GIVEN DATA:
Definition exec_amo (raw : Z) : ST (ExecContext B) StepResult :=
  satp ← gets ctx_satp;
  let f5 := Z.shiftr (funct7 raw) 2 in
  va ← read_reg (rs1 raw);
  src ← read_reg (rs2 raw);
  pc ← get_pc;
  r ← on_mmu (translate_store va satp);
  match r with
  | Err fault => trap_from_mmu fault
  | Ok pa =>
      mod_blocks (notify_store pa);;
      if f5 =? 0x02 then exec_lr raw pc pa
      else if f5 =? 0x03 then exec_sc raw pc pa src
      else exec_amo_rmw raw pa src
  end.

(** *** System instructions *)

Definition trace_syscall_entry (pc : Z) : ST (ExecContext B) unit :=
  satp ← gets ctx_satp;
  e ← decode_entry pc satp;
  match e with
  | Some entry => on_bus (on_syscall_entry entry satp)
  | None => mret tt
  end.

Definition trace_syscall_return : ST (ExecContext B) unit :=
  value ← read_reg 10;
  satp ← gets ctx_satp;
  task ← get_csr sscratch;
  epc ← get_csr sepc;
  on_bus (on_syscall_return task epc (as_i64 value) satp).

Definition ecall_cause (p : PrivMode) : TrapCause :=
  match p with PrivU => EcallFromUMode | PrivS => EcallFromSMode | PrivM => EcallFromMMode end.

Definition exec_ecall (pc : Z) : ST (ExecContext B) StepResult :=
  mode ← gets priv_mode;
  a7 ← read_reg 17;
  a6 ← read_reg 16;
  (if priv_eqb mode PrivS && is_shutdown_ecall a7 a6
   then modify (fun c => c <| shutdown_requested := true |>) else mret tt);;
  traced ← gets (fun c => syscall_trace_enabled (bus c));
  (if priv_eqb mode PrivU && traced then trace_syscall_entry pc else mret tt);;
  take_exception (mcause_code (ecall_cause mode)) 0;;
  mret StepOk.

Definition exec_sret : ST (ExecContext B) StepResult :=
  c ← st_get;
  let spp := Z.land (Z.shiftr (mstatus (csr c)) 8) 1 in
  modify (fun c => c <| csr := (sret_csrs (csr c)).1 |>
                     <| priv_mode := (sret_csrs (csr c)).2 |>);;
  traced ← gets (fun c => syscall_trace_enabled (bus c));
  (if (spp =? 0) && traced then trace_syscall_return else mret tt);;
  epc ← get_csr sepc;
  set_pc epc;;
  mret StepOk.

Definition exec_mret : ST (ExecContext B) StepResult :=
  modify (fun c => c <| csr := (mret_csrs (csr c)).1 |>
                     <| priv_mode := (mret_csrs (csr c)).2 |>);;
  epc ← get_csr mepc;
  set_pc epc;;
  mret StepOk.

Definition exec_csr (raw pc : Z) : ST (ExecContext B) StepResult :=
  let addr := Z.shiftr raw 20 in
  let f3 := funct3 raw in
  mode ← gets priv_mode;
  old ← get_csr (read_register addr mode);
  match old with
  | None => illegal raw
  | Some old =>
      rs1_val ← read_reg (rs1 raw);
      let uimm := rs1 raw in
      match csr_new_value f3 old rs1_val uimm with
      | None => illegal raw
      | Some new_val =>
          let finish :=
            write_reg (rd raw) old;;
            set_pc (wrapping_add64 pc 4);;
            mret StepOk in
          if csr_do_write f3 (rs1 raw) then
            c ← get_csr (write_register addr new_val mode);
            mod_csr (fun _ => c.1);;
            if negb c.2 then illegal raw
            else
              (if addr =? SATP then
                 modify (fun c => c <| mmu := mmu_flush (mmu c) |>);;
                 invalidate_fetch_cache
               else mret tt);;
              finish
          else finish
      end
  end.

Definition exec_system (raw : Z) : ST (ExecContext B) StepResult :=
  pc ← get_pc;
  if funct3 raw =? 0x0 then
    let f12 := Z.shiftr raw 20 in
    if f12 =? 0x000 then exec_ecall pc
    else if f12 =? 0x001 then
      take_exception (mcause_code Breakpoint) pc;;
      mret StepOk
    else if f12 =? 0x102 then exec_sret
    else if f12 =? 0x302 then exec_mret
    else if f12 =? 0x105 then
      modify (fun c => c <| is_waiting := true |>);;
      set_pc (wrapping_add64 pc 4);;
      mret StepOk
    else if Z.shiftr f12 5 =? 0x09 then
      modify (fun c => c <| mmu := mmu_flush (mmu c) |>);;
      invalidate_fetch_cache;;
      set_pc (wrapping_add64 pc 4);;
      mret StepOk
    else illegal raw
  else exec_csr raw pc.
End Exec.
(* ===== verification/CsrProps.v ===== *)
(** Properties of the CSR file and of trap entry and return.

    The invariant [csr_wf] is kept by every write; writes through supervisor
    addresses stay within the supervisor's view; the interrupt that is selected
    is enabled, and the first in priority order; a trap followed by the matching
    return restores the interrupted context. *)
From S2P Require Import Prelude Words Decode Csr Execute.

(** ** The invariant *)

(** [UXL] and [SXL] are 2 and every other bit that software cannot write is 0. *)
Definition mstatus_ok (m : Z) : Prop :=
  is_u64 m ∧ Z.land m (not64 MSTATUS_WRITE_MASK) = Z.lor (Z.shiftl 2 32) (Z.shiftl 2 34).

Record csr_wf (c : Csr) : Prop := {
  wf_mstatus : mstatus_ok (mstatus c);
  wf_scalars : Forall is_u64
    [misa c; medeleg c; mideleg c; mie c; mtvec c; mcounteren c; mcountinhibit c; mscratch c;
     mepc c; mcause c; mtval c; mip c; menvcfg c; stvec c; scounteren c; senvcfg c; sscratch c;
     sepc c; scause c; stval c; satp c; hart_id c; cycle c; instret c; time c];
  wf_fcsr : is_u8 (fcsr c);
  wf_mepc : even (mepc c);
  wf_sepc : even (sepc c);
  wf_pmpcfg : length (pmpcfg c) = 16%nat ∧ Forall is_u64 (pmpcfg c);
  wf_pmpaddr : length (pmpaddr c) = 64%nat ∧ Forall is_u64 (pmpaddr c);
  wf_mhpmevent : length (mhpmevent c) = 29%nat ∧ Forall is_u64 (mhpmevent c)
}.

Lemma land_mask_disjoint k m : is_u64 k → Z.land k (not64 m) = 0 → Z.land (not64 k) (not64 m) = not64 m.
Proof.
  intros Hk H. apply (word_bits_inj 64); auto with vpod. intros i Hi.
  assert (B := f_equal (fun z => Z.testbit z i) H). cbn beta in B.
  rewrite Z.bits_0 in B. autorewrite with bits in *.
  by destruct (Z.testbit k i), (Z.testbit m i).
Qed.

(** Clearing and setting writable bits keeps the rest. *)
Lemma mstatus_clear k m :
  is_u64 k → Z.land k (not64 MSTATUS_WRITE_MASK) = 0 → mstatus_ok m → mstatus_ok (Z.land m (not64 k)).
Proof.
  intros Hk H [Hm E]. split; [auto with vpod|].
  by rewrite <- Z.land_assoc, land_mask_disjoint.
Qed.
(* ===== verification/ExecuteFp.v ===== *)
(** Floating-point instructions ([riscv-core/src/execute.rs]: [load_fp],
    [store_fp], [op_fp], [fma] and their helpers). *)
From S2P Require Import Prelude Words Trap Gpr Decode Csr SystemBus Mmu BlockCache Context Float.
From S2P Require Import Execute.

Definition resolve_rm (inst_rm fcsr : Z) : Z :=
  if inst_rm =? 7 then as_u32 (Z.land (Z.shiftr fcsr 5) 0x7) else inst_rm.

Section RoundToInt.
Context {FE : FloatEnv}.

(** [round_f32_to_int] and [round_f64_to_int] have the same body. *)
Definition round_to_int (fmt : FloatFormat) (float rm : Z) : Z :=
  if (rm =? 0) || (rm =? 4) then f_round_ties_even fmt float
  else if rm =? 1 then f_trunc fmt float
  else if rm =? 2 then f_floor fmt float
  else if rm =? 3 then f_ceil fmt float
  else f_round_ties_even fmt float.

Definition round_f64_to_int : Z -> Z -> Z := round_to_int binary64.
Definition round_f32_to_int : Z -> Z -> Z := round_to_int binary32.

(** The integer a conversion writes to [rd], by the [rs2] field. *)
Definition fcvt_to_int (fmt : FloatFormat) (rs2_field rounded : Z) : option Z :=
  if rs2_field =? 0 then Some (as_u64 (f_to_int fmt (- 2 ^ 31) (2 ^ 31 - 1) rounded))
  else if rs2_field =? 1 then Some (f_to_int fmt 0 (2 ^ 32 - 1) rounded)
  else if rs2_field =? 2 then Some (as_u64 (f_to_int fmt (- 2 ^ 63) (2 ^ 63 - 1) rounded))
  else if rs2_field =? 3 then Some (f_to_int fmt 0 (2 ^ 64 - 1) rounded)
  else None.

Definition fcvt_from_int (fmt : FloatFormat) (rs2_field val : Z) : option Z :=
  if rs2_field =? 0 then Some (f_of_int fmt (as_i32 val))
  else if rs2_field =? 1 then Some (f_of_int fmt (as_u32 val))
  else if rs2_field =? 2 then Some (f_of_int fmt (as_i64 val))
  else if rs2_field =? 3 then Some (f_of_int fmt val)
  else None.

Definition fminmax (fmt : FloatFormat) (f3 a b : Z) : option Z :=
  if f3 =? 0x0 then Some (f_min fmt a b)
  else if f3 =? 0x1 then Some (f_max fmt a b)
  else None.
End RoundToInt.

Definition fcompare (fmt : FloatFormat) (f3 a b : Z) : option Z :=
  if f3 =? 0x2 then Some (b2u (f_eq fmt a b))
  else if f3 =? 0x1 then Some (b2u (f_lt fmt a b))
  else if f3 =? 0x0 then Some (b2u (f_le fmt a b))
  else None.

Definition fclass_s (bits : Z) : Z :=
  let sign := Z.land (Z.shiftr bits 31) 1 in
  let exp := Z.land (Z.shiftr bits 23) 0xFF in
  let frac := Z.land bits 0x7FFFFF in
  if (exp =? 0) && (frac =? 0) then (if sign =? 1 then Z.shiftl 1 3 else Z.shiftl 1 4)
  else if exp =? 0 then (if sign =? 1 then Z.shiftl 1 2 else Z.shiftl 1 5)
  else if (exp =? 0xFF) && (frac =? 0) then (if sign =? 1 then Z.shiftl 1 0 else Z.shiftl 1 7)
  else if (exp =? 0xFF) && negb (Z.land frac (Z.shiftl 1 22) =? 0) then Z.shiftl 1 9
  else if exp =? 0xFF then Z.shiftl 1 8
  else (if sign =? 1 then Z.shiftl 1 1 else Z.shiftl 1 6).

Definition fclass_d (bits : Z) : Z :=
  let sign := Z.land (Z.shiftr bits 63) 1 in
  let exp := Z.land (Z.shiftr bits 52) 0x7FF in
  let frac := Z.land bits 0x000FFFFFFFFFFFFF in
  if (exp =? 0) && (frac =? 0) then (if sign =? 1 then Z.shiftl 1 3 else Z.shiftl 1 4)
  else if exp =? 0 then (if sign =? 1 then Z.shiftl 1 2 else Z.shiftl 1 5)
  else if (exp =? 0x7FF) && (frac =? 0) then (if sign =? 1 then Z.shiftl 1 0 else Z.shiftl 1 7)
  else if (exp =? 0x7FF) && negb (Z.land frac (Z.shiftl 1 51) =? 0) then Z.shiftl 1 9
  else if exp =? 0x7FF then Z.shiftl 1 8
  else (if sign =? 1 then Z.shiftl 1 1 else Z.shiftl 1 6).

Definition fsgnj_s (f3 a b : Z) : option Z :=
  if f3 =? 0x0 then Some (Z.lor (Z.land a 0x7FFFFFFF) (Z.land b 0x80000000))
  else if f3 =? 0x1 then
    Some (Z.lor (Z.land a 0x7FFFFFFF) (Z.land (Z.lxor b 0x80000000) 0x80000000))
  else if f3 =? 0x2 then Some (Z.lxor a (Z.land b 0x80000000))
  else None.

Definition fsgnj_d (f3 a b : Z) : option Z :=
  let sign_mask := Z.shiftl 1 63 in
  if f3 =? 0x0 then Some (Z.lor (Z.land a (not64 sign_mask)) (Z.land b sign_mask))
  else if f3 =? 0x1 then
    Some (Z.lor (Z.land a (not64 sign_mask)) (Z.land (Z.lxor b sign_mask) sign_mask))
  else if f3 =? 0x2 then Some (Z.lxor a (Z.land b sign_mask))
  else None.

Section ExecFp.
Context {B : Type} {SB : SystemBus B} {FE : FloatEnv}.

Definition check_fs (raw : Z) (c : ExecContext B) : option StepResult :=
  let fs := Z.land (Z.shiftr (mstatus (csr c)) 13) 3 in
  if fs =? 0 then Some (StepTrap (IllegalInstruction raw)) else None.

(** Run the rest only if [check_fs] lets it. *)
Definition guard_fs (raw : Z) (m : ST (ExecContext B) StepResult) : ST (ExecContext B) StepResult :=
  t ← gets (check_fs raw);
  match t with Some t => mret t | None => m end.

Definition mark_fs_dirty : ST (ExecContext B) unit :=
  mod_csr (fun c => c <| mstatus := Z.lor (mstatus c) MSTATUS_FS |>).

Definition read_freg (r : Z) : ST (ExecContext B) Z := gets (fun c => read_f r (regs c)).
Definition read_freg32 (r : Z) : ST (ExecContext B) Z := gets (fun c => read_f32 r (regs c)).
Definition write_freg (r v : Z) : ST (ExecContext B) unit :=
  modify (fun c => c <| regs := write_f r v (regs c) |>).
Definition write_freg32 (r v : Z) : ST (ExecContext B) unit :=
  modify (fun c => c <| regs := write_f32 r v (regs c) |>).

(** The common end of the four functions. *)
Definition fp_retire (pc : Z) : ST (ExecContext B) StepResult :=
  set_pc (wrapping_add64 pc 4);; add_instret 1;; mret StepOk.

Definition load_fp (raw pc : Z) : ST (ExecContext B) StepResult :=
  guard_fs raw (
    base ← read_reg (rs1 raw);
    let va := wrapping_add64 base (as_u64 (imm_i raw)) in
    satp ← gets ctx_satp;
    if funct3 raw =? 0x2 then
      r ← on_mmu (translate_load va satp);
      match r with
      | Err fault => take_exception (fault_mcause fault) (fault_tval fault);; mret StepOk
      | Ok pa =>
          val ← on_bus (read_word pa);
          write_freg32 (rd raw) val;;
          mark_fs_dirty;;
          fp_retire pc
      end
    else if funct3 raw =? 0x3 then
      r ← cross_page_load_dw_result va satp;
      match r with
      | Err fault => take_exception (fault_mcause fault) (fault_tval fault);; mret StepOk
      | Ok v =>
          write_freg (rd raw) v;;
          mark_fs_dirty;;
          fp_retire pc
      end
    else illegal raw).

Definition store_fp (raw pc : Z) : ST (ExecContext B) StepResult :=
  guard_fs raw (
    base ← read_reg (rs1 raw);
    let va := wrapping_add64 base (as_u64 (imm_s raw)) in
    satp ← gets ctx_satp;
    if funct3 raw =? 0x2 then
      r ← on_mmu (translate_store va satp);
      match r with
      | Err fault => take_exception (fault_mcause fault) (fault_tval fault);; mret StepOk
      | Ok pa =>
          val ← read_freg32 (rs2 raw);
          mod_blocks (notify_store pa);;
          on_bus (write_word pa val);;
          fp_retire pc
      end
    else if funct3 raw =? 0x3 then
      val ← read_freg (rs2 raw);
      r ← cross_page_store_dw_result va val satp;
      match r with
      | Err fault => take_exception (fault_mcause fault) (fault_tval fault);; mret StepOk
      | Ok _ => fp_retire pc
      end
    else illegal raw).

(** *** [op_fp], by shape of the arm *)

(** An arm that writes a single, a double, or an integer register. *)
Definition arm_s (raw pc : Z) (v : option Z) : ST (ExecContext B) StepResult :=
  match v with
  | None => illegal raw
  | Some v => write_freg32 (rd raw) v;; mark_fs_dirty;; fp_retire pc
  end.
Definition arm_d (raw pc : Z) (v : option Z) : ST (ExecContext B) StepResult :=
  match v with
  | None => illegal raw
  | Some v => write_freg (rd raw) v;; mark_fs_dirty;; fp_retire pc
  end.
Definition arm_x (raw pc : Z) (v : option Z) : ST (ExecContext B) StepResult :=
  match v with
  | None => illegal raw
  | Some v => write_reg (rd raw) v;; fp_retire pc
  end.

Definition bin_s (raw pc : Z) (f : Z -> Z -> option Z) : ST (ExecContext B) StepResult :=
  a ← read_freg32 (rs1 raw); b ← read_freg32 (rs2 raw); arm_s raw pc (f a b).
Definition bin_d (raw pc : Z) (f : Z -> Z -> option Z) : ST (ExecContext B) StepResult :=
  a ← read_freg (rs1 raw); b ← read_freg (rs2 raw); arm_d raw pc (f a b).
Definition cmp_s (raw pc : Z) : ST (ExecContext B) StepResult :=
  a ← read_freg32 (rs1 raw); b ← read_freg32 (rs2 raw);
  arm_x raw pc (fcompare binary32 (funct3 raw) a b).
Definition cmp_d (raw pc : Z) : ST (ExecContext B) StepResult :=
  a ← read_freg (rs1 raw); b ← read_freg (rs2 raw);
  arm_x raw pc (fcompare binary64 (funct3 raw) a b).

(** FMV.X.W / FCLASS.S and FMV.X.D / FCLASS.D *)
Definition fmv_x_w (raw pc : Z) : ST (ExecContext B) StepResult :=
  bits ← read_freg32 (rs1 raw);
  arm_x raw pc (if funct3 raw =? 0x0 then Some (as_u64 (as_i32 bits))
                else if funct3 raw =? 0x1 then Some (fclass_s bits) else None).
Definition fmv_x_d (raw pc : Z) : ST (ExecContext B) StepResult :=
  bits ← read_freg (rs1 raw);
  arm_x raw pc (if funct3 raw =? 0x0 then Some bits
                else if funct3 raw =? 0x1 then Some (fclass_d bits) else None).

Definition fcvt_x_s (raw pc : Z) : ST (ExecContext B) StepResult :=
  a ← read_freg32 (rs1 raw);
  fcsr ← get_csr fcsr;
  arm_x raw pc (fcvt_to_int binary32 (rs2 raw) (round_f32_to_int a (resolve_rm (funct3 raw) fcsr))).
Definition fcvt_x_d (raw pc : Z) : ST (ExecContext B) StepResult :=
  a ← read_freg (rs1 raw);
  fcsr ← get_csr fcsr;
  arm_x raw pc (fcvt_to_int binary64 (rs2 raw) (round_f64_to_int a (resolve_rm (funct3 raw) fcsr))).

Definition op_fp (raw pc : Z) : ST (ExecContext B) StepResult :=
  guard_fs raw (
    let f7 := Z.eqb (funct7 raw) in
    let f3 := funct3 raw in
    if f7 0x78 then v ← read_reg (rs1 raw); arm_s raw pc (Some (as_u32 v))
    else if f7 0x70 then fmv_x_w raw pc
    else if f7 0x79 then v ← read_reg (rs1 raw); arm_d raw pc (Some v)
    else if f7 0x71 then fmv_x_d raw pc
    else if f7 0x00 then bin_s raw pc (fun a b => Some (f_add binary32 a b))
    else if f7 0x04 then bin_s raw pc (fun a b => Some (f_sub binary32 a b))
    else if f7 0x08 then bin_s raw pc (fun a b => Some (f_mul binary32 a b))
    else if f7 0x0C then bin_s raw pc (fun a b => Some (f_div binary32 a b))
    else if f7 0x01 then bin_d raw pc (fun a b => Some (f_add binary64 a b))
    else if f7 0x05 then bin_d raw pc (fun a b => Some (f_sub binary64 a b))
    else if f7 0x09 then bin_d raw pc (fun a b => Some (f_mul binary64 a b))
    else if f7 0x0D then bin_d raw pc (fun a b => Some (f_div binary64 a b))
    else if f7 0x2C then a ← read_freg32 (rs1 raw); arm_s raw pc (Some (f_sqrt binary32 a))
    else if f7 0x2D then a ← read_freg (rs1 raw); arm_d raw pc (Some (f_sqrt binary64 a))
    else if f7 0x10 then bin_s raw pc (fsgnj_s f3)
    else if f7 0x11 then bin_d raw pc (fsgnj_d f3)
    else if f7 0x14 then bin_s raw pc (fminmax binary32 f3)
    else if f7 0x15 then bin_d raw pc (fminmax binary64 f3)
    else if f7 0x50 then cmp_s raw pc
    else if f7 0x51 then cmp_d raw pc
    else if f7 0x60 then fcvt_x_s raw pc
    else if f7 0x68 then
      v ← read_reg (rs1 raw); arm_s raw pc (fcvt_from_int binary32 (rs2 raw) v)
    else if f7 0x61 then fcvt_x_d raw pc
    else if f7 0x69 then
      v ← read_reg (rs1 raw); arm_d raw pc (fcvt_from_int binary64 (rs2 raw) v)
    else if f7 0x20 then
      a ← read_freg (rs1 raw); arm_s raw pc (Some (f_convert binary64 binary32 a))
    else if f7 0x21 then
      a ← read_freg32 (rs1 raw); arm_d raw pc (Some (f_convert binary32 binary64 a))
    else illegal raw).

(** The fused result by opcode; the last is FNMADD. *)
Definition fma_value (fmt : FloatFormat) (op a b c : Z) : option Z :=
  if op =? OP_FMADD then Some (f_mul_add fmt a b c)
  else if op =? OP_FMSUB then Some (f_mul_add fmt a b (f_neg fmt c))
  else if op =? OP_FNMSUB then Some (f_mul_add fmt (f_neg fmt a) b c)
  else if op =? OP_FNMADD then Some (f_mul_add fmt (f_neg fmt a) b (f_neg fmt c))
  else None.

Definition fma (raw pc : Z) : ST (ExecContext B) StepResult :=
  guard_fs raw (
    let rs3 := Z.shiftr raw 27 in
    let fmt := Z.land (Z.shiftr raw 25) 3 in
    if fmt =? 0 then
      a ← read_freg32 (rs1 raw);
      b ← read_freg32 (rs2 raw);
      c ← read_freg32 rs3;
      match fma_value binary32 (opcode raw) a b c with
      | Some v => write_freg32 (rd raw) v;; mark_fs_dirty;; fp_retire pc
      | None => panic
      end
    else if fmt =? 1 then
      a ← read_freg (rs1 raw);
      b ← read_freg (rs2 raw);
      c ← read_freg rs3;
      match fma_value binary64 (opcode raw) a b c with
      | Some v => write_freg (rd raw) v;; mark_fs_dirty;; fp_retire pc
      | None => panic
      end
    else illegal raw).
End ExecFp.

WORK ORDER: Copy all lines from the material that include "negb".

EXERCISE RESULT:
            if negb c.2 then illegal raw
  else if (exp =? 0xFF) && negb (Z.land frac (Z.shiftl 1 22) =? 0) then Z.shiftl 1 9
  else if (exp =? 0x7FF) && negb (Z.land frac (Z.shiftl 1 51) =? 0) then Z.shiftl 1 9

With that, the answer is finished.